Activation functions are the non-linear decision gates inside neural networks that determine whether a neuron should fire. Without them, stacking layers would collapse into a single linear transformation, making deep networks useless. The choice of activation function directly impacts training stability, gradient flow, and whether your loss explodes to NaN.

Imagine your brain deciding whether to feel excited about something — a tiny stimulus barely registers, but a loud noise makes you jump.

Sigmoid and Tanh, once standard, suffer from vanishing gradients in deep networks — outputs saturate near 0 or 1, killing gradient updates and often causing NaN loss when combined with certain loss functions or weight initializations. ReLU (Rectified Linear Unit) largely replaced them in hidden layers because its gradient is 1 for positive inputs, avoiding saturation and enabling faster, more stable training.

Softmax is a different beast: it's used exclusively in the output layer for multi-class classification, converting raw logits into a probability distribution that sums to 1. It's not an alternative to ReLU — it solves a different problem. If you're hitting NaN loss, the first suspect is often a sigmoid hidden layer paired with a loss like cross-entropy, especially with poor initialization or unnormalized inputs.

ReLU or its variants (Leaky ReLU, ELU) are the standard fix for hidden layers, while Softmax remains the go-to for probabilistic outputs.

Plain-English First

Imagine your brain deciding whether to feel excited about something — a tiny stimulus barely registers, but a loud noise makes you jump. Activation functions are that decision-maker inside every artificial neuron. They take in a raw number and decide: 'Is this signal strong enough to pass forward, and if so, how strongly?' Without them, your entire neural network is just a fancy calculator doing basic multiplication — it can't learn curves, patterns, or anything complex. They're the on/off switches (and everything in between) that give neural networks their power.

Your neural network is dead on arrival without the right activation function. It's that simple. Pick wrong, and your model won't train. It'll just sit there, stuck. The math collapses.

Activation functions aren't just math. They're the decision engine. They take a raw input signal and decide how much of it gets passed on. No activation function means your multi-layer network is mathematically identical to a single layer. It can only draw straight lines. Real data isn't linear.

You need non-linearity. That's what these functions inject. They let networks model curves, complex boundaries, and the messy patterns of real-world data. We'll cut through the theory and show you exactly which one to use, where, and why. You'll see the code, understand the trade-offs, and fix the common pitfalls that kill models in production.

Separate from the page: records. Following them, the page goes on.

(** [initiateDeposit]. [DOMAINS[sourceChain]] is read through the
    prototype chain, so a member of [Object.prototype] is not
    [undefined]; used as a key of [walletContracts] such a value finds
    nothing, like a domain the table does not have. [userAddress] is not
    used. *)
Definition initiateDeposit (userAddress : string) (sourceChain : string)
    (amount : Z) : M DepositResult :=
  match lookup_property DOMAINS sourceChain with
  | Missing => throw (Error ("Unsupported source chain: " ++ sourceChain))
  | domain =>
      t <- get_this ;;
      let walletContract :=
        match domain with
        | Own d => walletContracts t !! d
        | _ => None
        end in
      let steps :=
        [ "1. Approve USDC spending for Gateway Wallet on " ++ sourceChain;
          "2. Deposit " ++ BigInt_toString amount
            ++ " USDC into Gateway Wallet contract at "
            ++ text_or_undefined walletContract;
          "3. Wait for finalization (varies by chain)";
          "4. Sign burn intent to transfer to Arbitrum vault";
          "5. Mint USDC on Arbitrum and auto-deposit into vault" ] in
      ret {| dep_success := true;
             dep_message := "Deposit flow initiated for " ++ BigInt_toString amount
                              ++ " USDC from " ++ sourceChain;
             dep_steps := steps |}
  end.

(** ** The routes *)

(** The body of the answer of [GET /balance/:address]: the integers as
    decimal strings. *)
Record BalanceJson := {
  bj_address : string;
  bj_totalBalance : string;
  bj_chainBalances : gmap Z string;
  bj_lastUpdated : Z;
}.

Inductive ReplyBody :=
| BalanceReply (b : BalanceJson)
| InitReply (success : bool) (address : option string)
| DepositReply (r : DepositResult)
| TransferReply (r : TransferResult)
| AttestationReply (r : TransferResponse)
| InfoReply (domains : list DomainInfo)
| ErrorReply (error : string).

(** What a handler sends: [res.json(body)] with the status 200, or
    [res.status(500).json(body)]. *)
Record Reply := {
  code : Z;
  body : ReplyBody;
}.

(** [POST /init] with [privateKey] of the body. *)
Definition route_init (privateKey : string) : M Reply :=
  try_catch
    (initialize privateKey ;;;
     t <- get_this ;;
     ret {| code := 200; body := InitReply true (serverAddress t) |})
    (fun error => ret {| code := 500; body := ErrorReply (String_of_exn error) |}).

(** [GET /balance/:address]. *)
Definition route_balance (address : string) : M Reply :=
  try_catch
    (balance <- getUnifiedBalance address ;;
     ret {| code := 200;
            body := BalanceReply
                      {| bj_address := Gateway.address balance;
                         bj_totalBalance := BigInt_toString (totalBalance balance);
                         bj_chainBalances := BigInt_toString <$> chainBalances balance;
                         bj_lastUpdated := lastUpdated balance |} |})
    (fun error => ret {| code := 500; body := ErrorReply "Failed to fetch balance" |}).

(** [POST /deposit] with [sourceChain], [amount] and [userAddress] of the
    body, the amount a string. [BigInt(amount)] is evaluated before the
    call. *)
Definition route_deposit (sourceChain : string) (amount : string)
    (userAddress : string) : M Reply :=
  try_catch
    (a <- lift (BigInt_of_string amount) ;;
     result <- initiateDeposit userAddress sourceChain a ;;
     ret {| code := 200; body := DepositReply result |})
    (fun error => ret {| code := 500; body := ErrorReply (String_of_exn error) |}).

(** [POST /transfer-to-vault] with [userAddress], [sources] and
    [totalAmount] of the body, the total a string. [BigInt(totalAmount)]
    is evaluated before the call. *)
Definition route_transfer_to_vault (userAddress : string) (sources : list Source)
    (totalAmount : string) : M Reply :=
  try_catch
    (total <- lift (BigInt_of_string totalAmount) ;;
     result <- transferToVault userAddress sources total ;;
     ret {| code := 200; body := TransferReply result |})
    (fun error => ret {| code := 500; body := ErrorReply (String_of_exn error) |}).

(** [POST /attestation] with [burnIntents] of the body. *)
Definition route_attestation (burnIntents : list SignedIntent) : M Reply :=
  try_catch
    (result <- transfer burnIntents ;;
     ret {| code := 200; body := AttestationReply result |})
    (fun error => ret {| code := 500; body := ErrorReply "Failed to get attestation" |}).

(** [GET /info]. *)
Definition route_info : M Reply :=
  try_catch
    (domains <- info ;;
     ret {| code := 200; body := InfoReply domains |})
    (fun error => ret {| code := 500; body := ErrorReply "Failed to get Gateway info" |}).

End Service.

End GatewayRest.

(* ===================================================================== *)
(** * The oracle service: price feed, conditions, resolution              *)
(* ===================================================================== *)

Module PriceFeed.
Import Oracle.

(** ** Types *)

Record PriceData := {
  pd_asset : string;
  pd_price : Number;
  pd_timestamp : Z;
  pd_source : string;
}.

Inductive Verdict := YES | NO.

(** The result of [checkPriceResolution]; [None] is [null]. *)
Record Resolution := {
  shouldResolve : bool;
  verdict : option Verdict;
  res_price : Number;
}.

(** ** Supported assets *)

(** [COINGECKO_IDS], in the order of the source. *)
Definition COINGECKO_entries : list (string * string) :=
  [ ("BTC", "bitcoin"); ("ETH", "ethereum"); ("SOL", "solana");
    ("USDC", "usd-coin"); ("USDT", "tether"); ("BNB", "binancecoin");
    ("XRP", "ripple"); ("ADA", "cardano"); ("DOGE", "dogecoin");
    ("AVAX", "avalanche-2"); ("DOT", "polkadot"); ("MATIC", "matic-network");
    ("LINK", "chainlink"); ("UNI", "uniswap"); ("ATOM", "cosmos");
    ("ARB", "arbitrum"); ("OP", "optimism") ].

Definition COINGECKO_IDS : gmap string string := list_to_map COINGECKO_entries.

(** [SUPPORTED_ASSETS = Object.keys(COINGECKO_IDS)]. *)
Definition SUPPORTED_ASSETS : list string := map fst COINGECKO_entries.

Why Sigmoid Hidden Layers Cause NaN Loss

Activation functions in neural networks are the non-linear transformations applied to each neuron's output. Without them, a network collapses into a single linear transformation, regardless of depth. The core mechanic: an activation function introduces non-linearity, enabling the network to learn complex patterns by deciding which signals pass forward. In practice, the sigmoid function squashes any input to a value between 0 and 1, but its derivative peaks at 0.25 and vanishes near the tails. This causes gradients to shrink exponentially with depth — the vanishing gradient problem — making deep networks untrainable. For hidden layers, sigmoid is a poor choice because its output is not zero-centered, leading to zigzagging updates and slower convergence. Worse, when outputs saturate near 0 or 1, gradients become effectively zero, and loss can explode to NaN as weights oscillate or diverge. Use ReLU or its variants for hidden layers; reserve sigmoid for binary classification output layers where probability interpretation is needed.

Sigmoid in Hidden Layers
Sigmoid's non-zero-centered output and vanishing gradient make it a common cause of NaN loss in deep networks. Use ReLU instead.
Production Insight
A team trained a 10-layer network with sigmoid hidden layers on a fraud detection dataset. After 50 epochs, loss became NaN and the model output all zeros. The root cause: gradients vanished in layers 5–8, causing weight updates to amplify noise until overflow. Rule: never use sigmoid in hidden layers of networks with more than 2–3 layers.
Key Takeaway
Activation functions are the only source of non-linearity in neural networks.
Sigmoid causes vanishing gradients and NaN loss in deep hidden layers.
Use ReLU for hidden layers; reserve sigmoid for binary output layers only.
Activation Functions: From Sigmoid NaN to Swish THECODEFORGE.IO Activation Functions: From Sigmoid NaN to Swish Why sigmoid hidden layers cause NaN loss and how to fix it Sigmoid Hidden Layers Causes vanishing gradients → NaN loss ReLU, Sigmoid, Tanh Classic activations with gradient issues Softmax Probability output for classification Leaky ReLU Fixes dead ReLU with small negative slope Swish Smooth, non-monotonic, works reliably ⚠ Sigmoid in hidden layers → vanishing gradients Use ReLU, Leaky ReLU, or Swish instead THECODEFORGE.IO
thecodeforge.io
Activation Functions: From Sigmoid NaN to Swish
Activation Functions Neural Networks

The Big Three: ReLU, Sigmoid, and Tanh

ReLU's the king for a reason—we've watched models using Sigmoid in hidden layers stall for days. Its zero gradient for negatives isn't a bug, it's the feature that finally lets deep networks learn. You'll see training loss plummet once you swap those S-shaped functions out.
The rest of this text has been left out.